İs my solution wrong or Why such hard solutions for that easy problem.? Writing Thales two times $\frac{BM}{AB}=\frac{MP}{AC}$ similarly $\frac{CN}{AC}=\frac{NP}{AB}$ and multipliying them yields that $BM\cdot CN=MP\cdot NP$ and replacing $MP,NP$ with $MQ,NQ$ we are done...

I think the hard part is to guess that the triangles are not similarly oriented.I spent a lot time thinking to prove $\triangle{QMN} \sim \triangle{QBC}$ which is wrong. .It is an easy angle chase to show $\angle{QMB}=\angle{QNC}$ and writing Thales as above will complete the solution.

$\triangle BMP$ and $\triangle PNC$ are homothetic and $MN$ goes through center of this homothety. Reflect $P \mapsto Q, C \mapsto D$ about $MN$ to obtain also homothetic triangles $BMQ$ and $PND$. And finally, notice that $\triangle PND = \triangle QNC$ by symmetry.

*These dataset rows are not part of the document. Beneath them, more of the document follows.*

(* ===== verification/TcpTimer.v ===== *)
(** * TCP: the timers (src/src/lwip/core/tcp.c: tcp_slowtmr, tcp_fasttmr,
    tcp_tmr)

    The loops of the timers follow the [next] pointers of a list that the
    callbacks may change: the rest of the list is read before a callback runs,
    and tcp_active_pcbs_changed makes the loop start again from the head. *)
From S2P Require Import Prelude ByteOrder IpAddr Ip Tcp TcpOut TcpIn TcpWorld.

Definition tcp_backoff : list Z := [1; 2; 3; 4; 5; 6; 7; 7; 7; 7; 7; 7; 7].
Definition tcp_persist_backoff : list Z := [3; 6; 12; 24; 48; 96; 120].
Definition TCP_KEEP_DUR : Z := TCP_MAXIDLE.
Definition TCP_KEEP_INTVL : Z := TCP_KEEPINTVL_DEFAULT.

(** An element of a constant table; an index behind its end is a bad access. *)
Definition table_get (t : list Z) (i : Z) : res Z := of_option BadAccess (t !! Z.to_nat i).

(** ** One active control block, without the callbacks *)

(** The persist timer. *)
Definition slow_persist (p : tcp_pcb) (e : tcp_env) : res (tcp_pcb * tcp_env) :=
  let p := p <| persist_cnt := u8 (persist_cnt p + 1) |> in
  let! b := table_get tcp_persist_backoff (persist_backoff p - 1) in
  if b <=? persist_cnt p then
    let p := p <| persist_cnt := 0 |> in
    let p := if persist_backoff p <? zlen tcp_persist_backoff
             then p <| persist_backoff := persist_backoff p + 1 |> else p in
    Ok (tcp_zero_window_probe p e)
  else Ok (p, e).

(** The retransmission timer. *)
Definition slow_rto (p : tcp_pcb) : res tcp_pcb :=
  if state_is (state p) SYN_SENT then Ok p
  else
    let! b := table_get tcp_backoff (nrtx p) in
    Ok (p <| rto := s16 (Z.shiftl (Z.shiftr (sa p) 3 + sv p) b) |>).
Definition slow_cwnd (p : tcp_pcb) : tcp_pcb :=
  let eff_wnd := Z.min (cwnd p) (snd_wnd p) in
  let ss := Z.shiftr eff_wnd 1 in
  p <| rtime := 0 |> <| ssthresh := if ss <? Z.shiftl (mss p) 1 then u16 (Z.shiftl (mss p) 1) else ss |>
    <| cwnd := mss p |>.
Definition slow_rexmit (p : tcp_pcb) (e : tcp_env) : res (tcp_pcb * tcp_env) :=
  let p := if 0 <=? rtime p then p <| rtime := s16 (rtime p + 1) |> else p in
  if negb (bool_decide (unacked p = [])) && (rto p <=? rtime p) then
    let! p := slow_rto p in
    tcp_rexmit_rto (slow_cwnd p) e
  else Ok (p, e).

(** The retransmissions are used up. *)
Definition rexmit_exhausted (p : tcp_pcb) : bool :=
  (state_is (state p) SYN_SENT && (nrtx p =? TCP_SYNMAXRTX)) || (nrtx p =? TCP_MAXRTX).
Definition slow_send (p : tcp_pcb) (e : tcp_env) : res (tcp_pcb * tcp_env) :=
  if rexmit_exhausted p then Ok (p, e)
  else if 0 <? persist_backoff p then slow_persist p e
  else slow_rexmit p e.

Definition idle_ticks (e : tcp_env) (p : tcp_pcb) : Z := u32 (tcp_ticks e - tmr p).

(** Keepalive: [true] when the connection is given up. *)
Definition slow_keepalive (p : tcp_pcb) (e : tcp_env) : bool * tcp_pcb * tcp_env :=
  if has_flag (so_options p) SOF_KEEPALIVE && (state_is (state p) ESTABLISHED || state_is (state p) CLOSE_WAIT) then
    if (keep_idle p + TCP_KEEP_DUR) / TCP_SLOW_INTERVAL <? idle_ticks e p then (true, p, e)
    else if (keep_idle p + keep_cnt_sent p * TCP_KEEP_INTVL) / TCP_SLOW_INTERVAL <? idle_ticks e p then
      let '(p, e) := tcp_keepalive p e in (false, p <| keep_cnt_sent := u8 (keep_cnt_sent p + 1) |>, e)
    else (false, p, e)
  else (false, p, e).

(** Old out-of-sequence data is dropped. *)
Definition slow_ooseq (p : tcp_pcb) (e : tcp_env) : tcp_pcb :=
  if negb (bool_decide (ooseq p = [])) && (u32 (rto p * TCP_OOSEQ_TIMEOUT) <=? idle_ticks e p)
  then p <| ooseq := [] |> else p.

(** The states that must not last. *)
Definition stuck_fin_wait_2 (p : tcp_pcb) (e : tcp_env) : bool :=
  state_is (state p) FIN_WAIT_2 && has_flag (flags p) TF_RXCLOSED
  && (TCP_FIN_WAIT_TIMEOUT / TCP_SLOW_INTERVAL <? idle_ticks e p).
Definition stuck_syn_rcvd (p : tcp_pcb) (e : tcp_env) : bool :=
  state_is (state p) SYN_RCVD && (TCP_SYN_RCVD_TIMEOUT / TCP_SLOW_INTERVAL <? idle_ticks e p).
Definition stuck_last_ack (p : tcp_pcb) (e : tcp_env) : bool :=
  state_is (state p) LAST_ACK && (2 * TCP_MSL / TCP_SLOW_INTERVAL <? idle_ticks e p).

(** All of it: should the block be removed, and with a reset? *)
Definition slow_pcb (p : tcp_pcb) (e : tcp_env) : res (bool * bool * tcp_pcb * tcp_env) :=
  let exhausted := rexmit_exhausted p in
  let! (p, e) := slow_send p e in
  let fw2 := stuck_fin_wait_2 p e in
  let '(reset, p, e) := slow_keepalive p e in
  let p := slow_ooseq p e in
  Ok (exhausted || fw2 || reset || stuck_syn_rcvd p e || stuck_last_ack p e, reset, p, e).

(** [prev->next = rest]: the blocks between [prev] and [rest] leave the list. *)
Fixpoint link_after (prev : addr) (rest l : list addr) : list addr :=
  match l with
  | [] => []
  | x :: l' => if bool_decide (x = prev) then x :: rest else x :: link_after prev rest l'
  end.

Section Timer.
Context {A : Type} (cb : tcp_callbacks A).
Abbreviation world := (tcp_world A).
Implicit Types (w : world) (id : addr).

(** The unlinking of [id], which [prev] precedes and [rest] follows, as the two
    loops do it. *)
Definition unlink_at (id : addr) (prev : option addr) (rest l : list addr) : res (list addr) :=
  match prev with
  | Some q => assert! negb (bool_decide (hd_error l = Some id)) in Ok (link_after q rest l)
  | None => assert! bool_decide (hd_error l = Some id) in Ok rest
  end.

(** Removal of an active block: is a restart needed? *)
Definition slow_remove (id : addr) (prev : option addr) (rest : list addr) (reset : bool) (w : world)
  : res (bool * world) :=
  let! w := upd_pcb id tcp_pcb_purge w in
  let! l := unlink_at id prev rest (tcp_active_pcbs w) in
  let w := w <| tcp_active_pcbs := l |> in
  let! p := get_pcb w id in
  let w := if reset then w_rst (snd_nxt p) (rcv_nxt p) (local_ip p) (remote_ip p) (local_port p) (remote_port p) w else w in
  let! w := ev_err cb id ERR_ABRT ((free_pcb id w) <| tcp_active_pcbs_changed := false |>) in
  Ok (tcp_active_pcbs_changed w, w).

(** The poll callback: is a restart needed? *)
Definition slow_poll (id : addr) (w : world) : res (bool * world) :=
  let! p := get_pcb w id in
  let n := u8 (polltmr p + 1) in
  if pollinterval p <=? n then
    let w := (put_pcb id (p <| polltmr := 0 |>) w) <| tcp_active_pcbs_changed := false |> in
    let! (err, w) := ev_poll cb id w in
    if tcp_active_pcbs_changed w then Ok (true, w)
    else if err =? ERR_OK then let! (_, w) := w_output id w in Ok (false, w)
    else Ok (false, w)
  else Ok (false, put_pcb id (p <| polltmr := n |>) w).

(** One pass over the active list from the head; [true] is the jump to
    tcp_slowtmr_start. A block that was processed before is skipped, and [prev]
    stays what it was. *)
Fixpoint slow_pass (prev : option addr) (l : list addr) (w : world) : res (bool * world) :=
  match l with
  | [] => Ok (false, w)
  | id :: rest =>
      let! p := get_pcb w id in
      assert! negb (state_is (state p) CLOSED) in
      assert! negb (state_is (state p) LISTEN) in
      assert! negb (state_is (state p) TIME_WAIT) in
      if last_timer p =? tcp_timer_ctr w then slow_pass prev rest w
      else
        let! (remove, reset, p, e) := slow_pcb (p <| last_timer := tcp_timer_ctr w |>) (env_for w id) in
        let w := put_pcb id p (w <| w_env := e |>) in
        if remove : bool then
          let! (again, w) := slow_remove id prev rest reset w in
          if again : bool then Ok (true, w) else slow_pass prev rest w
        else
          let! (again, w) := slow_poll id w in
          if again : bool then Ok (true, w) else slow_pass (Some id) rest w
  end.
Fixpoint slow_active (fuel : nat) (w : world) : res world :=
  match fuel with
  | O => Err OutOfFuel
  | S fuel =>
      let! (again, w) := slow_pass None (tcp_active_pcbs w) w in
      if again : bool then slow_active fuel w else Ok w
  end.

(** The blocks in TIME-WAIT. *)
Fixpoint slow_tw (prev : option addr) (l : list addr) (w : world) : res world :=
  match l with
  | [] => Ok w
  | id :: rest =>
      let! p := get_pcb w id in
      assert! state_is (state p) TIME_WAIT in
      if 2 * TCP_MSL / TCP_SLOW_INTERVAL <? idle_ticks (w_env w) p then
        let! w := upd_pcb id tcp_pcb_purge w in
        let! l := unlink_at id prev rest (tcp_tw_pcbs w) in
        slow_tw prev rest (free_pcb id (w <| tcp_tw_pcbs := l |>))
      else slow_tw (Some id) rest w
  end.

Definition slow_tick (w : world) : world :=
  w <| w_env := (w_env w) <| tcp_ticks := u32 (tcp_ticks (w_env w) + 1) |> |>
    <| tcp_timer_ctr := u8 (tcp_timer_ctr w + 1) |>.
Definition tcp_slowtmr (fuel : nat) (w : world) : res world :=
  let! w := slow_active fuel (slow_tick w) in
  slow_tw None (tcp_tw_pcbs w) w.

(** [tcp_fasttmr]. The loop does not step over a block that was processed
    before, so it stays there. *)
Definition fast_ack (id : addr) (w : world) : res world :=
  let! p := get_pcb w id in
  if has_flag (flags p) TF_ACK_DELAY then
    let! (_, w) := w_output id (put_pcb id (tcp_ack_now p) w) in
    upd_pcb id (fun p => p <| flags := clear_flag (flags p) (Z.lor TF_ACK_DELAY TF_ACK_NOW) |>) w
  else Ok w.
(** Is a restart needed? *)
Definition fast_refused (id : addr) (w : world) : res (bool * world) :=
  let! p := get_pcb w id in
  match refused_data p with
  | None => Ok (false, w)
  | Some _ =>
      let! (_, w) := tcp_process_refused_data cb id (w <| tcp_active_pcbs_changed := false |>) in
      Ok (tcp_active_pcbs_changed w, w)
  end.
Fixpoint fast_loop (fuel : nat) (l : list addr) (w : world) : res world :=
  match l with
  | [] => Ok w
  | id :: rest =>
      match fuel with
      | O => Err OutOfFuel
      | S fuel =>
          let! p := get_pcb w id in
          if last_timer p =? tcp_timer_ctr w then fast_loop fuel l w
          else
            let! w := fast_ack id (put_pcb id (p <| last_timer := tcp_timer_ctr w |>) w) in
            let! (again, w) := fast_refused id w in
            fast_loop fuel (if again : bool then tcp_active_pcbs w else rest) w
      end
  end.
Definition tcp_fasttmr (fuel : nat) (w : world) : res world :=
  let w := w <| tcp_timer_ctr := u8 (tcp_timer_ctr w + 1) |> in
  fast_loop fuel (tcp_active_pcbs w) w.

Definition tcp_tmr (fuel : nat) (w : world) : res world :=
  let! w := tcp_fasttmr fuel w in
  let w := w <| tcp_timer := u8 (tcp_timer w + 1) |> in
  if has_flag (tcp_timer w) 1 then tcp_slowtmr fuel w else Ok w.
End Timer.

$\angle MAN=\angle MPN=\angle MQN \Longrightarrow AQNM$ is cyclic. So $\angle BMQ=\pi-\angle AMQ=\pi-\angle ANQ=\angle QNC$ $QN=PN$ and $MQ=MP$, So, since $\triangle MBP \sim NPC$, $\frac{MB}{MQ}=\frac{MB}{MP}=\frac{NP}{NC}=\frac{NQ}{NC}$ , so $\triangle QMB \sim CNQ$.$\blacksquare$

$QAMN$ cyclic

Notice $$\measuredangle MAN=\measuredangle NPM=\measuredangle MQN$$so $AMQN$ is cyclic. Since $\triangle BMP\sim\triangle PNC,$ we see $$QM/MB=MP/MB=NC/NP=NC/NQ.$$Noting $-\measuredangle AMQ=-\measuredangle ANQ$ finishes. $\square$

Clearly $AMPN$ is a paralelogram so its easy to see that $ANMQ$ is a ISLsuscelesTrapezoid so $\angle QMB=\angle CQN$, now by thales spam we have that $$\frac{BM}{MP}=\frac{BA}{AC}=\frac{PN}{NC} \implies \frac{BM}{MQ}=\frac{QN}{NC}$$So from this and the angle we get $\triangle BMQ \sim \triangle QNC$ thus we are done

Rip this took me 40 minutes because I got trolled by the similarity not being in the orientation you would expect and kept trying to prove that AQBC was cyclic, although after I realized that mistake i got it pretty quickly Claim: $\angle QMB=\angle CNQ.$ Note that since $ANPM$ is a parallelogram, $ANMQ$ is a cyclic isoceles trapezoid, so $\angle QMA=\angle QNA$. Therefore, we have $$\angle QMB=\angle CNQ=180-\angle QMA=180-\angle QNA.$$ Let $a=BC,b=AC,c=AB.$ We will now start using barycentric coordinates. Let $$P=(0,p,1-p).$$Then, we have $$M=(1-p,p,0),N=(p,0,1-p).$$This means that $$BM=(1-p)c,CN=pb.$$Also, note that $$QM=AN=(1-p)b,$$and $$QN=AM=pc.$$Then, we have $$BM\cdot CN=QM\cdot QN=p(1-p)bc,$$so by SAS, we have $\triangle BMQ\sim \triangle QNC$ as desired.